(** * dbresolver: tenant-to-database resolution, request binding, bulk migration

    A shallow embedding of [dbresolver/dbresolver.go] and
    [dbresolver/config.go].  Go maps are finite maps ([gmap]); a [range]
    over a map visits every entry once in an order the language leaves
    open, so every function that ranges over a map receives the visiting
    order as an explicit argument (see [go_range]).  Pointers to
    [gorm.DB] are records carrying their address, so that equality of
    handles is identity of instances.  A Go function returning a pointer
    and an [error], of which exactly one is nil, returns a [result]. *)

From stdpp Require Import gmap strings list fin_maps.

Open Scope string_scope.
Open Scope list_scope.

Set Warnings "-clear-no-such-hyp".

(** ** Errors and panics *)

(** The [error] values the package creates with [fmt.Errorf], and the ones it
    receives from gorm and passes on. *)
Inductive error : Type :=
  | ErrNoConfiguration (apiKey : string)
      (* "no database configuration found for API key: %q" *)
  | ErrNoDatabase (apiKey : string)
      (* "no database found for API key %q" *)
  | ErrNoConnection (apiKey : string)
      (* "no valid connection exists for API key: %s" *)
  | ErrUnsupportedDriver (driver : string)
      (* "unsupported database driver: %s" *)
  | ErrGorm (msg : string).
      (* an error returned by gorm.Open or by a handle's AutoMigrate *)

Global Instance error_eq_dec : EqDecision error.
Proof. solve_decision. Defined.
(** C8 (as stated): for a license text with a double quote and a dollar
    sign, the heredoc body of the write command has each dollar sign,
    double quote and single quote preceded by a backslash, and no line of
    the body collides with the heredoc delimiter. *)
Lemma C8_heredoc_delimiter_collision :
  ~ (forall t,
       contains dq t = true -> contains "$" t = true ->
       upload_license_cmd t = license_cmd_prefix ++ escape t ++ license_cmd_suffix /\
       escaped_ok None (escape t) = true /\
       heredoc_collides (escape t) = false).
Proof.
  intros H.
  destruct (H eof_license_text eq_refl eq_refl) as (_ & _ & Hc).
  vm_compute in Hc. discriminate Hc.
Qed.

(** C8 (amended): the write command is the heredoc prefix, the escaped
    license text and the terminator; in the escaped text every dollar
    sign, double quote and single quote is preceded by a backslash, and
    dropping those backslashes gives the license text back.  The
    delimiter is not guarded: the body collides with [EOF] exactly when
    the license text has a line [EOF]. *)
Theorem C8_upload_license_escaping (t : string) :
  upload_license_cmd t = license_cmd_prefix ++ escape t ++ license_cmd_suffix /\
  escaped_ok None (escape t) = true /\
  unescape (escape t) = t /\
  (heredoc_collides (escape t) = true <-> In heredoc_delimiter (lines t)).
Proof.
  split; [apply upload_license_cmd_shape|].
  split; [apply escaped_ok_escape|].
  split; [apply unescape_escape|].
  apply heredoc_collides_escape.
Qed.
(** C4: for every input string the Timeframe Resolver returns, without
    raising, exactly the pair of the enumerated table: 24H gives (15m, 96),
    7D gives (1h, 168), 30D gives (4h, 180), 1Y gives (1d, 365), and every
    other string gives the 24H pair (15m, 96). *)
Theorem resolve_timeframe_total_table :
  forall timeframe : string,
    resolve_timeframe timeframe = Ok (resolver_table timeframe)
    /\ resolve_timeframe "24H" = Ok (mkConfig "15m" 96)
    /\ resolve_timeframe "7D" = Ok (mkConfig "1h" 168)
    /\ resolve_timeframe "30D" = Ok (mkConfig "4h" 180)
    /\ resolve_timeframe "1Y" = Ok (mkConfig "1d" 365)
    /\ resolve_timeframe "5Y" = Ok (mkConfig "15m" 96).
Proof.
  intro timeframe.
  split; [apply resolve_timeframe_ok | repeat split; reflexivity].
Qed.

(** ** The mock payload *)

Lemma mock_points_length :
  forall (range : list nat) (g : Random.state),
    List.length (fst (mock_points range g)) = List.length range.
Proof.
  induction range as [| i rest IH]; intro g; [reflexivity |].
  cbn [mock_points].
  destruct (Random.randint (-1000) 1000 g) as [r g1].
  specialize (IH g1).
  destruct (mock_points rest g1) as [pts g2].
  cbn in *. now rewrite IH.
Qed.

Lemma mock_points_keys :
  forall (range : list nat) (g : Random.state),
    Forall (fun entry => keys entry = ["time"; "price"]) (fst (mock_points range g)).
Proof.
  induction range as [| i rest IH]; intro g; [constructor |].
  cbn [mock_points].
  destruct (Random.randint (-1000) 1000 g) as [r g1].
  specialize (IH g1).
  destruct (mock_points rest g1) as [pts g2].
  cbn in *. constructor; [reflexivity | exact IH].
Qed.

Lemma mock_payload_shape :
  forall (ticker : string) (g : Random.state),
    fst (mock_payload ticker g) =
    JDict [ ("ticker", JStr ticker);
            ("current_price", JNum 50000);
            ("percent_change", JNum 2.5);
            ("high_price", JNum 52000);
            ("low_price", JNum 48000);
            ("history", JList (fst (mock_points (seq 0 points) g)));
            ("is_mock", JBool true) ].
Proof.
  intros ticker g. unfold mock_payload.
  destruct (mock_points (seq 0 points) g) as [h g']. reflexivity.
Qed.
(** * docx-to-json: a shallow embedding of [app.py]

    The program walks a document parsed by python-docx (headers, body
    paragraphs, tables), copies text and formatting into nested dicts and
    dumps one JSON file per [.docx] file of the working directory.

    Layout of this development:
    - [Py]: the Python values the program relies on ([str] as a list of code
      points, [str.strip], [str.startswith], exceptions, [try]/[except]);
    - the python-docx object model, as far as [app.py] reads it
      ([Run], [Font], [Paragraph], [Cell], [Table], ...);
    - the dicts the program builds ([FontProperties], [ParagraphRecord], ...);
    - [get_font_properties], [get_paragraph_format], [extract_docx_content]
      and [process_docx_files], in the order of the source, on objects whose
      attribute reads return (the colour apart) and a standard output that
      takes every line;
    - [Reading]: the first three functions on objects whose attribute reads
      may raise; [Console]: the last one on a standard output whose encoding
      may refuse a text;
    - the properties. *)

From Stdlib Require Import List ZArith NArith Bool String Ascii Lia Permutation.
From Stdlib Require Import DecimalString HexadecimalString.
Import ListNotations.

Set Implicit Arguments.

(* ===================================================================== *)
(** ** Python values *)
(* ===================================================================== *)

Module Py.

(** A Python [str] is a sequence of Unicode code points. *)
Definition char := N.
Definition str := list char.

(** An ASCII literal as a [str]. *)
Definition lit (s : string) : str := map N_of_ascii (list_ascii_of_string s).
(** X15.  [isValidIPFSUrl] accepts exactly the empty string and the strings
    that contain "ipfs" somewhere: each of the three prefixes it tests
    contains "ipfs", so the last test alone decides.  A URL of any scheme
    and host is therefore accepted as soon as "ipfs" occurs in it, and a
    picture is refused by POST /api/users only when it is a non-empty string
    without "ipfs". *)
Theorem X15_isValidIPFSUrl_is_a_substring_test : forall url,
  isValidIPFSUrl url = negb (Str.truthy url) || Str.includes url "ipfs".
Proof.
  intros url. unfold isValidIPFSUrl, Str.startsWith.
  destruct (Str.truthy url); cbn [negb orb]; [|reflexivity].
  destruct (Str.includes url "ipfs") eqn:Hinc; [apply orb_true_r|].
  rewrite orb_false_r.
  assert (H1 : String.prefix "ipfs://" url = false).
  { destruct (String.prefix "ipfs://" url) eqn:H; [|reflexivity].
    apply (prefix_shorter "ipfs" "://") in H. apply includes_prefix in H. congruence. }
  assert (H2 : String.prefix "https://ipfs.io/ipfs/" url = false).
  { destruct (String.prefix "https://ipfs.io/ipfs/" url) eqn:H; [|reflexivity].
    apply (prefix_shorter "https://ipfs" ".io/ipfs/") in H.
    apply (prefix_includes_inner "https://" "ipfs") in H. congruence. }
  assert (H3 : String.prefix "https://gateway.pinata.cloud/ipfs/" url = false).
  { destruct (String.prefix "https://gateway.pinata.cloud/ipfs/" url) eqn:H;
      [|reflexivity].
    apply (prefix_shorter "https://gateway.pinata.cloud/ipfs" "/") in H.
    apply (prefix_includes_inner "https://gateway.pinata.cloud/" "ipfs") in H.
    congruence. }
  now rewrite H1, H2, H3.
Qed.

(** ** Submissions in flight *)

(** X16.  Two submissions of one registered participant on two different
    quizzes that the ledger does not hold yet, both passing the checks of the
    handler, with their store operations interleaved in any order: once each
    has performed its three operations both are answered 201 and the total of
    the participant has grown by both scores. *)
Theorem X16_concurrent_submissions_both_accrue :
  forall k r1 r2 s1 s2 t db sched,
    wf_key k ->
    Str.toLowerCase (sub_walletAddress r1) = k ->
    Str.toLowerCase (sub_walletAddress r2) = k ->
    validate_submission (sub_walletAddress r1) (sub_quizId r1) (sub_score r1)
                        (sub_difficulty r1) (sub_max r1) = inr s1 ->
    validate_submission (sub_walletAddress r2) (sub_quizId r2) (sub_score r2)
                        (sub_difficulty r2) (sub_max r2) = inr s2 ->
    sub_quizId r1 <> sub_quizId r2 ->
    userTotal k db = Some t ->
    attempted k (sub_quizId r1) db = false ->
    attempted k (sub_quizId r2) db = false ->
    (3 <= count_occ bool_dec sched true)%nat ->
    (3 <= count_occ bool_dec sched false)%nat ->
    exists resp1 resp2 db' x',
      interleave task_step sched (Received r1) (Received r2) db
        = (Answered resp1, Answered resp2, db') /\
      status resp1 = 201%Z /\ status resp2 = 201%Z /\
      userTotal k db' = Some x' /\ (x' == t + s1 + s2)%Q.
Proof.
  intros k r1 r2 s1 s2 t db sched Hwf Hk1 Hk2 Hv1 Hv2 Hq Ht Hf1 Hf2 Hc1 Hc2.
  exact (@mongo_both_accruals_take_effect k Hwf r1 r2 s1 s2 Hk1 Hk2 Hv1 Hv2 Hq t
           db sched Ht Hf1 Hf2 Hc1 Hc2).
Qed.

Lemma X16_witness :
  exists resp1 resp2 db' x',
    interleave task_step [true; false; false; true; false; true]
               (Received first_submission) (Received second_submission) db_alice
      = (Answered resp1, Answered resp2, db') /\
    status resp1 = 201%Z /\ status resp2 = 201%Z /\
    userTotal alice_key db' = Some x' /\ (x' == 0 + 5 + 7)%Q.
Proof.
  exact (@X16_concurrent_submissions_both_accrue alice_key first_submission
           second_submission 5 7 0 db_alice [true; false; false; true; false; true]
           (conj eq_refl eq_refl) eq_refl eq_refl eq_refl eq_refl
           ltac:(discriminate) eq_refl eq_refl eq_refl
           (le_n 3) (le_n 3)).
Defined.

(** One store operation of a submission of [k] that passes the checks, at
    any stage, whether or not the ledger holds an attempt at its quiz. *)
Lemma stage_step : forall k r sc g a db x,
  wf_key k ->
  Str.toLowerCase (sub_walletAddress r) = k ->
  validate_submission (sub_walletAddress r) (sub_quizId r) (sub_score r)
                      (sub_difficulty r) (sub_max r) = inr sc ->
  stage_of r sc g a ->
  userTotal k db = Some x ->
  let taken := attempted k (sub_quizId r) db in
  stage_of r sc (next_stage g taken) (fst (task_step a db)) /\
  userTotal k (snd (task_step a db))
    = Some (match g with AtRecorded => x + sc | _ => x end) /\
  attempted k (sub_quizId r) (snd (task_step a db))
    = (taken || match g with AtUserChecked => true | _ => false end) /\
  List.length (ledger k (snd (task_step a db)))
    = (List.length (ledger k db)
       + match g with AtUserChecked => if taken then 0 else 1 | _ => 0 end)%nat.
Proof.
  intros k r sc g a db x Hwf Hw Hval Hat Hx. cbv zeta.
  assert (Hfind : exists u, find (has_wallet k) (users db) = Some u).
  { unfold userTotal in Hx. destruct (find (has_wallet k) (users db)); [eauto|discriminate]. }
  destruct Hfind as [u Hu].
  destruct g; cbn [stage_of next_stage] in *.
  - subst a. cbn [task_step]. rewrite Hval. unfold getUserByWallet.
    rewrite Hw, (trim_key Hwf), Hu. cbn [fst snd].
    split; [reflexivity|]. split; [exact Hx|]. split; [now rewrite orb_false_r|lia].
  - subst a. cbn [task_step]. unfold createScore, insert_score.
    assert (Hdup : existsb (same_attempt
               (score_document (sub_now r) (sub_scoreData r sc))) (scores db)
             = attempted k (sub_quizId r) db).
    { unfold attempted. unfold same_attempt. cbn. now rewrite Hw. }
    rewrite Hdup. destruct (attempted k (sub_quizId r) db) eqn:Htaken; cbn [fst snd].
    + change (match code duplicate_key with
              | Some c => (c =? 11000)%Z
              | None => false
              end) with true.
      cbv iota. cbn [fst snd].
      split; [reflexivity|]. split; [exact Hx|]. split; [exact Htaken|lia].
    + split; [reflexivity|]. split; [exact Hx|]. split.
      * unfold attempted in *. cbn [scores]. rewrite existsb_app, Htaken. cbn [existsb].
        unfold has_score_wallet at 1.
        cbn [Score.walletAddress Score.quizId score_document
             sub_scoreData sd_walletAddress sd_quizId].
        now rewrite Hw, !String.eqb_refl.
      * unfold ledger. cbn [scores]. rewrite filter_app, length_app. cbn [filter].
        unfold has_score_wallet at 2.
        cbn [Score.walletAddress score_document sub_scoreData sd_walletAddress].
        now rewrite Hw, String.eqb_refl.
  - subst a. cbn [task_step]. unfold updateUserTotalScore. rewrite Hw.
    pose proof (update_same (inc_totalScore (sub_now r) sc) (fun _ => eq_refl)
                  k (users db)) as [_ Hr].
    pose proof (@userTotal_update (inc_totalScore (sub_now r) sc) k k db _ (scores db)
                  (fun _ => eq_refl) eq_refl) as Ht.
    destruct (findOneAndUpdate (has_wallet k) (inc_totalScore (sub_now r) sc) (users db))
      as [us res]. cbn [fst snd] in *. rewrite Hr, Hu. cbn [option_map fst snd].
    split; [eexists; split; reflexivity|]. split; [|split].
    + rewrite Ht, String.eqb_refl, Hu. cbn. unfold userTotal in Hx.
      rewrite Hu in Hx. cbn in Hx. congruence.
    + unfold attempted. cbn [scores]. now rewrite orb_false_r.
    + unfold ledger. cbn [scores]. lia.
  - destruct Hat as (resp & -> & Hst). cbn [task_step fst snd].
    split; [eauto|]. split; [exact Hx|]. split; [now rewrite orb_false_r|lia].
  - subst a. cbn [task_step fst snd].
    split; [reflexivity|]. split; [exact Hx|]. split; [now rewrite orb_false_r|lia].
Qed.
********
WORK ITEM: In the records above, how many lines include the string "eauto"? Answer with only the number.

EXERCISE RESPONSE: 2